Due to the limited field of view (FOV) and other constrains, satellites can only capture a strip area with restricted length and width during each orbit. Depending on the size of the region, the target can be classified into two types. As illustrated in Figure 1, point targets refer to the regions that can be fully imaged by a single satellite in one transit, while regional targets require the collaborative efforts of multiple satellites for completing coverage. Over the past few decades, there has been a significant increase in the number of EO satellites, resulting in a rise in the size of regional targets requiring imaging. However, imaging satellites can only orbit the Earth periodically along fixed paths. Due to the constraints on observation range and satellite mobility, relying solely on a single satellite for large regional targets leads to low imaging efficiency. Therefore, effective completion of such tasks necessitates the cooperation of multiple satellites. The challenge lies in how to schedule and plan resources reasonably to achieve joint imaging. This problem is a typical combinatorial optimization problem that has been proven to be NP-hard [5,6].

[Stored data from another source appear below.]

(** [String(value)]. *)
Definition String_ (value : qvalue) : string :=
  match value with
  | QUndefined => "undefined"
  | QNull => "null"
  | QString s => s
  | QNumber n => String_number n
  end.

(** [searchParams.append(name, value)]. *)
Definition append (name value : string) (searchParams : Preview.URLSearchParams)
  : Preview.URLSearchParams :=
  (searchParams ++ [(name, value)])%list.

(** [searchParams.toString()]. *)
Definition toString (searchParams : Preview.URLSearchParams) : string :=
  String.concat "&"
    (map (fun pair => urlencoded (fst pair) ++ "=" ++ urlencoded (snd pair))
       searchParams).

Definition buildQuery (params : QueryParams) : string :=
  let searchParams :=
    fold_left
      (fun searchParams entry =>
         let key := fst entry in
         let value := snd entry in
         if dropped value then searchParams
         else append key (String_ value) searchParams)
      params [] in
  toString searchParams.

(** [options.params] is [None] when the caller gives no [params]. *)
Definition fetchStrapi (path : string) (options_params : option QueryParams)
  : completion val :=
  if negb (URL_canParse path STRAPI_API_URL) then Throw "TypeError: Invalid URL"
  else
  let url := {| input := path; base := STRAPI_API_URL; search := None |} in
  let query :=
    match options_params with
    | Some params => buildQuery params
    | None => ""
    end in
  let url :=
    if negb (String.eqb query "")
    then {| input := input url; base := base url; search := Some query |}
    else url in
  let init :=
    {| headers :=
         match STRAPI_API_TOKEN with
         | Some token =>
             if Preview.given STRAPI_API_TOKEN
             then [("Authorization", "Bearer " ++ token)]
             else []
         | None => []
         end;
       cache := "no-store" |} in
  match fetch url init with
  | Throw error => Throw error
  | Normal res =>
      if negb (ok res) then
        match text res with
        | Throw error => Throw error
        | Normal body =>
            Throw ("Error: Strapi request failed (" ++ decimal (status res)
                   ++ "): " ++ body)
        end
      else json res
  end.
(** C3 (amended).  For every pattern that the compiler rejects with a
    caller-facing error, once the command line is parsed and the compute
    engine has been constructed (which [main] does first), [main] reports
    the compiler's message on [std::cerr] and returns [EXIT_FAILURE]; the
    trace ends there: no runner is constructed, no file is read and
    [runner.run] is never called. *)
Theorem invalid_pattern_rejected_after_engine :
  forall W fuel argv t1 vm (eng : engine W) tn re msg,
  parse_command_line W argv = (t1, Done (inr vm)) ->
  oclengine_new W = inr eng ->
  normalize_if W (vm_normalize_regex vm) (utf_to_utf32 W (vm_regex vm)) = (tn, Done re) ->
  string_to_graph W re = inl (user_error msg) ->
  main W fuel argv
  = (t1 ++ [EvEngineNew] ++ tn ++ [EvCompile re; EvStderr msg], Done EXIT_FAILURE).
Proof.
  intros W fuel argv t1 vm eng tn re msg Hparse Heng Hnorm Hcompile.
  unfold main, main_try. rewrite Hparse. simpl.
  unfold build_runner. rewrite Heng. simpl. rewrite Hnorm. simpl.
  rewrite Hcompile. norm_trace. reflexivity.
Qed.

Lemma invalid_pattern_rejected_after_engine_witness :
  main (sample_world true (plain_vm "(a" "f" 2) "banana") 10 ["oclgrep"; "(a"; "f"]%string
  = ([EvParseArgs ["oclgrep"; "(a"; "f"]%string] ++ [EvEngineNew] ++ []
     ++ [EvCompile [40; 97]; EvStderr "unbalanced group"], Done EXIT_FAILURE).
Proof.
  apply (invalid_pattern_rejected_after_engine
           (sample_world true (plain_vm "(a" "f" 2) "banana") 10
           ["oclgrep"; "(a"; "f"]%string
           [EvParseArgs ["oclgrep"; "(a"; "f"]%string] (plain_vm "(a" "f" 2) tt).
  - reflexivity.
  - reflexivity.
  - reflexivity.
  - reflexivity.
Defined.
(** X9: [update_thumbnail] is all or nothing.  It never raises; it either
    puts the image on the label and caches it, the image being then not
    null, or leaves label and cache as they were; and it touches
    nothing of the task in flight or of the interaction state. *)
Theorem update_thumbnail_is_all_or_nothing (env : Env) (image : Qt.QImage) (s : State) :
  let s' := snd (update_thumbnail env image s) in
  fst (update_thumbnail env image s) = Ok tt /\
  ((thumbnail_label s' = thumbnail_label s /\
    _current_thumbnail s' = _current_thumbnail s) \/
   (Qt.isNull image = false /\
    thumbnail_label s' = Pixmap image /\ _current_thumbnail s' = Some image)) /\
  (_is_thread_running s', _current_thread s', _current_worker s', threads s',
   workers s', state s', idle_state s', idle_timer s', idle_signal_timer s')
  = (_is_thread_running s, _current_thread s, _current_worker s, threads s,
     workers s, state s, idle_state s, idle_timer s, idle_signal_timer s).
Proof.
  cbv zeta. destruct (update_thumbnail_all_or_nothing env image s) as [R C].
  split; [exact R|]. split.
  - unfold shown in C. destruct C as [[= -> ->]|[N [= -> ->]]]; auto.
  - assert (K : keeps (fun s => (_is_thread_running s, _current_thread s,
                  _current_worker s, threads s, workers s, state s, idle_state s,
                  idle_timer s, idle_signal_timer s)) (update_thumbnail env image))
      by keeps_auto.
    apply K.
Qed.

(** ** Refreshing and the buttons *)

(** Outside the release edge, a state check touches nothing but the
    interaction flags and the idle timer. *)
Lemma check_state_off_edge cfg env s :
  state s <> 0 \/ any_pressed (mouseButtons env) = true ->
  fst (check_state cfg env s) = Ok tt /\
  panel (snd (check_state cfg env s)) = panel s /\
  idle_signal_timer (snd (check_state cfg env s)) = idle_signal_timer s.
Proof.
  intros H. unfold check_state, any_pressed in *.
  set (l := pressed _ Qt.LeftButton) in *. set (r := pressed _ Qt.RightButton) in *.
  set (m := pressed _ Qt.MiddleButton) in *.
  rewrite run_bind. cbn [gets].
  destruct (Z.eqb_spec (state s) 0) as [E|E].
  - destruct H as [H|H]; [contradiction|].
    destruct l, r, m; try discriminate; cbn [negb andb]; auto.
  - destruct (state s =? 1); [|auto].
    destruct (l || r || m); [|auto].
    run_flat. destruct (idle_state s); auto.
Qed.

Lemma held_step cfg ev s :
  while_held ev -> state s = 0 -> idle_state s = false -> idle_timer s = false ->
  state (step cfg s ev) = 0 /\ idle_state (step cfg s ev) = false /\
  idle_timer (step cfg s ev) = false /\ panel (step cfg s ev) = panel s.
Proof.
  intros W S I T. destruct ev as [env|env| |env|env|image env|t];
    try contradiction; unfold step, handler.
  - simpl in W. unfold check_state. rewrite run_bind. cbn [gets]. rewrite S.
    cbn [Z.eqb]. unfold any_pressed in W.
    destruct (pressed _ Qt.LeftButton), (pressed _ Qt.RightButton),
      (pressed _ Qt.MiddleButton); try discriminate; simpl; auto.
  - rewrite run_bind. cbn [gets]. rewrite T. simpl. auto.
  - rewrite run_bind. cbn [gets]. destruct (idle_signal_timer s); [|simpl; auto].
    unfold send_idle_signal. rewrite run_bind. cbn [gets]. rewrite I. simpl. auto.
  - simpl. unfold panel. simpl. rewrite length_alter. auto.
Qed.

Lemma held_run cfg evs s :
  Forall while_held evs -> state s = 0 -> idle_state s = false -> idle_timer s = false ->
  panel (run cfg evs s) = panel s.
Proof.
  intros W. revert s. induction W as [|ev evs Wev _ IH]; intros s S I T; [reflexivity|].
  destruct (held_step cfg ev s Wev S I T) as (S' & I' & T' & P).
  simpl. rewrite IH by assumption. exact P.
Qed.

(** X8: no refresh while a button is held.  From a state check that
    sees a button pressed on, and as long as the callbacks that come are
    state checks that still see one pressed, the two idle timers and
    threads leaving, no task is started or stopped and neither the
    label, the cached thumbnail nor the console changes; this holds
    whatever happened before and whatever the toolkit raises. *)
Theorem no_refresh_while_button_held (cfg : ConfigT) (before : list Event) (env : Env)
    (during : list Event) :
  any_pressed (mouseButtons env) = true ->
  Forall while_held during ->
  panel (run cfg (before ++ state_timer_timeout env :: during) init)
  = panel (run cfg before init).
Proof.
  intros B W. unfold run. rewrite fold_left_app. fold (run cfg before init).
  set (s := run cfg before init). simpl. fold (run cfg during (step cfg s (state_timer_timeout env))).
  destruct (check_state_off_edge cfg env s (or_intror B)) as (_ & P & _).
  assert (T : tracks (Some (mouseButtons env)) (step cfg s (state_timer_timeout env))).
  { apply (step_tracks cfg (last_buttons before None) s (state_timer_timeout env)).
    apply run_tracks, tracks_init. }
  destruct T as [T1 T2 T3]. simpl in T1. rewrite B in T1.
  rewrite held_run; [exact P|assumption|exact T1|..].
  - destruct (idle_state (step _ _ _)); [|reflexivity]. specialize (T2 eq_refl). lia.
  - destruct (idle_timer (step _ _ _)); [|reflexivity]. specialize (T3 eq_refl). lia.
Qed.

Lemma no_refresh_while_button_held_witness :
  let before := [panel_created quiet_env; state_timer_timeout quiet_env;
                 idle_timer_timeout] in
  let during := [idle_signal_timer_timeout quiet_env; state_timer_timeout pressed_env;
                 idle_timer_timeout; thread_exits 0] in
  any_pressed (mouseButtons pressed_env) = true /\
  Forall while_held during /\
  panel (run Config (before ++ state_timer_timeout pressed_env :: during) init)
  = panel (run Config before init).
Proof.
  cbv zeta.
  assert (W : Forall while_held
                [idle_signal_timer_timeout quiet_env; state_timer_timeout pressed_env;
                 idle_timer_timeout; thread_exits 0]).
  { repeat constructor. }
  split; [reflexivity|]. split; [exact W|].
  exact (no_refresh_while_button_held Config _ pressed_env _ eq_refl W).
Defined.

(** ** Where exceptions come from *)


Lemma numeric_weaken {A} (P Q : A -> Prop) (r : Result A) :
  numeric P r -> (forall a, P a -> Q a) -> numeric Q r.
Proof. destruct r; simpl; auto. Qed.






























(** ** Completions nobody waits for *)

Lemma update_thumbnail_keeps_handles env image :
  keeps (fun s => (_current_thread s, _current_worker s, threads s, workers s))
    (update_thumbnail env image).
Proof. keeps_auto. Qed.

Lemma on_worker_finished_untracked env image s :
  _current_thread s = None \/ _current_worker s = None ->
  on_worker_finished env image s
  = reset_references (snd (update_thumbnail env image s)).
Proof.
  intros H.
  destruct (update_thumbnail_total env image s) as (s' & E & _).
  pose proof (update_thumbnail_keeps_handles env image s) as K.
  rewrite E in K. simpl in K. injection K as Kt Kw _ _.
  unfold on_worker_finished. rewrite run_bind, E. cbn [snd].
  assert (B : try_except (release_thread env)
                (fun e => print (LineExn "清理线程资源错误: " e);;
                          setText "没有打开的文档") s' = (Ok tt, s')).
  { unfold try_except, release_thread. run_flat. rewrite Kt, Kw.
    destruct H as [-> | ->]; [reflexivity|].
    destruct (_current_thread s); reflexivity. }
  unfold try_finally. rewrite B.
  pose proof (reset_references_run s') as R.
  destruct (still_running (_current_thread s') (threads s')).
  - now rewrite R.
  - destruct R as (s'' & -> & _). reflexivity.
Qed.



(** ** A task that cannot be started *)

Lemma lookup_snoc_false (l : list bool) (t : nat) :
  (l ++ [false]) !! t = Some true -> l !! t = Some true.
Proof.
  intros H. apply lookup_app_Some in H as [H|[_ H]]; [exact H|].
  destruct (t - length l)%nat; simpl in H; [congruence|].
  now rewrite lookup_nil in H.
Qed.

Lemma start_worker_failure env image w h s site e0 :
  In site start_sites -> faults env site = Some e0 ->
  still_running (_current_thread s) (threads s) = false \/
  site = start_Worker \/ site = start_QThread ->
  let s' := snd (start_worker env image w h s) in
  fst (start_worker env image w h s) = Ok tt /\
  _is_thread_running s' = false /\
  (exists site' e,
     In site' start_sites /\ faults env site' = Some e /\
     printed s' = printed s ++ [LineExn "创建线程错误: " e]) /\
  (forall t, running s' t -> running s t) /\
  shown s' = shown s /\
  (state s', idle_state s', idle_timer s', idle_signal_timer s')
  = (state s, idle_state s, idle_timer s, idle_signal_timer s).
Proof.
  intros I F S. cbv zeta. unfold running, shown.
  simpl in I.
  repeat (destruct I as [<-|I]; [|]); try contradiction.
  all: destruct (still_running (_current_thread s) (threads s)) eqn:Hd;
    try (exfalso; destruct S as [S|[S|S]]; discriminate).
  all: run_sites; try congruence.
  all: (split; [reflexivity|]; split; [reflexivity|]; split;
        [ match goal with
          | Hf : faults _ ?st = Some ?e |- _ =>
              exists st, e; split; [simpl; tauto|split; [exact Hf|reflexivity]]
          end
        | split; [|split; reflexivity] ]).
  all: intros t; alive_simpl; try (intros R; exact R); apply lookup_snoc_false.
Qed.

Given the NP-hard nature of the multi-satellite planning and scheduling problem, significant research has focused on developing heuristic algorithms [7,8,9] to improve scheduling efficiency and meet observation requests. Bianchessi et al. [10] addressed the multiple satellite and multiple orbit problem by proposing a tabu search heuristic [11] that selects and schedules requests to maximize the total utility under operational constraints. Wolfe et al. [12] proposed three methods for EO satellites scheduling: the priority dispatch algorithm, the look ahead algorithm, and the genetic algorithm (GA) [13]. Comparing these methods, they found that the priority dispatch algorithm is the fastest and most simple, creating acceptable schedules most of the time; the look ahead algorithm is slightly slower but still relatively simple, creating excellent schedules; and the genetic algorithm is slower but capable of generating near-optimal schedules. This study was perhaps the first to consider the trade-off between efficiency and optimality in solving the EO satellite scheduling problem. Additionally, other optimization algorithms such as the cooperative coevolutionary multi-objective algorithm (CCMOA) [14], simulated annealing (SA) [15], particle swarm optimization (PSO) [16], ant colony optimization (ACO) [17,18], network graph [19], and reinforcement learning (RL) [20] have also been used to solve various satellite scheduling problems.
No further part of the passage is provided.